> [Exercise prompt]:
The records below hold a stretch from the line with "Definition truncate (f" through the line with "exists f' ts'"; return exactly those lines, ends included, and nothing more.

Stored data:

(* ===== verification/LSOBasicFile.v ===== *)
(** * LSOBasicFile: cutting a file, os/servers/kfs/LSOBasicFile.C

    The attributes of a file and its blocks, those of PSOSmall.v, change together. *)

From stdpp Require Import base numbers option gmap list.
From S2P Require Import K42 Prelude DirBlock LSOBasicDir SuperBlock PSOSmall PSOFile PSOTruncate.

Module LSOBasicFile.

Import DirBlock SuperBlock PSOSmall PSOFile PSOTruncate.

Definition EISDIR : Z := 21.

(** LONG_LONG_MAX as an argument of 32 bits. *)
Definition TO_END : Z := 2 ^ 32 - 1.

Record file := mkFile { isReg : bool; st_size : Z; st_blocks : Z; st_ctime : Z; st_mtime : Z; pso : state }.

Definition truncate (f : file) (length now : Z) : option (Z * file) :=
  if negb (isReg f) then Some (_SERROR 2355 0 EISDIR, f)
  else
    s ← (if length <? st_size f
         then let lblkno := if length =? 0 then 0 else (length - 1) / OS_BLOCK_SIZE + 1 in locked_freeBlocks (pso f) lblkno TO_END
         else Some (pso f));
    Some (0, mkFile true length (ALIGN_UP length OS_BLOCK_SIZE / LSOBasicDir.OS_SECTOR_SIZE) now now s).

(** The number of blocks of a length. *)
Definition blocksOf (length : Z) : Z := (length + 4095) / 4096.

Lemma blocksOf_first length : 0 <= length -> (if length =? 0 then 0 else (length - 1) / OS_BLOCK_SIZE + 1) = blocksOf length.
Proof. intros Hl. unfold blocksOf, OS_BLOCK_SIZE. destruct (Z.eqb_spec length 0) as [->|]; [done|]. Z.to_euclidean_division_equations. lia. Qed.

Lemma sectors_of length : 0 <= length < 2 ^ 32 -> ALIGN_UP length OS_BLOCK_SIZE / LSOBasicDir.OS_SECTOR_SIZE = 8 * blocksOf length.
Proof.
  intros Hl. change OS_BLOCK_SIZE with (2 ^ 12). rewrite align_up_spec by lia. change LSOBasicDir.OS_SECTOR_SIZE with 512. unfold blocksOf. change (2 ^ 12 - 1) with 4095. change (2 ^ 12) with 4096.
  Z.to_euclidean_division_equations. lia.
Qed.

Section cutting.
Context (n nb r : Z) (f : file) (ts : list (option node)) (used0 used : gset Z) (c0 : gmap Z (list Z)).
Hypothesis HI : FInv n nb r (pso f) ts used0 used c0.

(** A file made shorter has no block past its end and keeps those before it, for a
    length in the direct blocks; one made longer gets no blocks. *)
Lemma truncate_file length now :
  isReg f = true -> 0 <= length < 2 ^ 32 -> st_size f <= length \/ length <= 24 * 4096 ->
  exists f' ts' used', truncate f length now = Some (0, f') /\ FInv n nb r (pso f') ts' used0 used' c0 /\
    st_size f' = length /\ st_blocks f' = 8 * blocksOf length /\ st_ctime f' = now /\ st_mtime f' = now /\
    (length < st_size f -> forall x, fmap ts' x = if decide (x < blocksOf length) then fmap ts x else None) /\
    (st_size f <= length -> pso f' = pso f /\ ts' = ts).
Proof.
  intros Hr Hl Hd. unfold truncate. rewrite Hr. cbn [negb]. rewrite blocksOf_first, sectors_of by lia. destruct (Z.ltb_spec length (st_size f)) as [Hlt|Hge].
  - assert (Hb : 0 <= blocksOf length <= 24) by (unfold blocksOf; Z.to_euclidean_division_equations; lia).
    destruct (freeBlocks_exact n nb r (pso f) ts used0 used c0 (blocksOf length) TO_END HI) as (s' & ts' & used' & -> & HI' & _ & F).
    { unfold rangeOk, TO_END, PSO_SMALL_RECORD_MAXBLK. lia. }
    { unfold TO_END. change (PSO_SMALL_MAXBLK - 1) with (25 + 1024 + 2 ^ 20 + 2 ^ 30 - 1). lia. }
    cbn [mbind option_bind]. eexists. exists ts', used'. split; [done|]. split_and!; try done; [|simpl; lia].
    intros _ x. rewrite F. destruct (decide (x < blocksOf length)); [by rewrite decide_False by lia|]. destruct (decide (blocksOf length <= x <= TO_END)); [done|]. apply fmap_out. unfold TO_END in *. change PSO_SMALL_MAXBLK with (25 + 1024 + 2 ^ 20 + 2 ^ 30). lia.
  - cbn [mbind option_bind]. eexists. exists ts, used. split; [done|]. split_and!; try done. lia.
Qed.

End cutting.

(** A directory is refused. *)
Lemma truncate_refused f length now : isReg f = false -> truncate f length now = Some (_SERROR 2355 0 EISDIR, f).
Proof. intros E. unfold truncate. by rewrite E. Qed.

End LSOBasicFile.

> [Answer box]:
Definition truncate (f : file) (length now : Z) : option (Z * file) :=
  if negb (isReg f) then Some (_SERROR 2355 0 EISDIR, f)
  else
    s ← (if length <? st_size f
         then let lblkno := if length =? 0 then 0 else (length - 1) / OS_BLOCK_SIZE + 1 in locked_freeBlocks (pso f) lblkno TO_END
         else Some (pso f));
    Some (0, mkFile true length (ALIGN_UP length OS_BLOCK_SIZE / LSOBasicDir.OS_SECTOR_SIZE) now now s).

(** The number of blocks of a length. *)
Definition blocksOf (length : Z) : Z := (length + 4095) / 4096.

Lemma blocksOf_first length : 0 <= length -> (if length =? 0 then 0 else (length - 1) / OS_BLOCK_SIZE + 1) = blocksOf length.
Proof. intros Hl. unfold blocksOf, OS_BLOCK_SIZE. destruct (Z.eqb_spec length 0) as [->|]; [done|]. Z.to_euclidean_division_equations. lia. Qed.

Lemma sectors_of length : 0 <= length < 2 ^ 32 -> ALIGN_UP length OS_BLOCK_SIZE / LSOBasicDir.OS_SECTOR_SIZE = 8 * blocksOf length.
Proof.
  intros Hl. change OS_BLOCK_SIZE with (2 ^ 12). rewrite align_up_spec by lia. change LSOBasicDir.OS_SECTOR_SIZE with 512. unfold blocksOf. change (2 ^ 12 - 1) with 4095. change (2 ^ 12) with 4096.
  Z.to_euclidean_division_equations. lia.
Qed.

Section cutting.
Context (n nb r : Z) (f : file) (ts : list (option node)) (used0 used : gset Z) (c0 : gmap Z (list Z)).
Hypothesis HI : FInv n nb r (pso f) ts used0 used c0.

(** A file made shorter has no block past its end and keeps those before it, for a
    length in the direct blocks; one made longer gets no blocks. *)
Lemma truncate_file length now :
  isReg f = true -> 0 <= length < 2 ^ 32 -> st_size f <= length \/ length <= 24 * 4096 ->
  exists f' ts' used', truncate f length now = Some (0, f') /\ FInv n nb r (pso f') ts' used0 used' c0 /\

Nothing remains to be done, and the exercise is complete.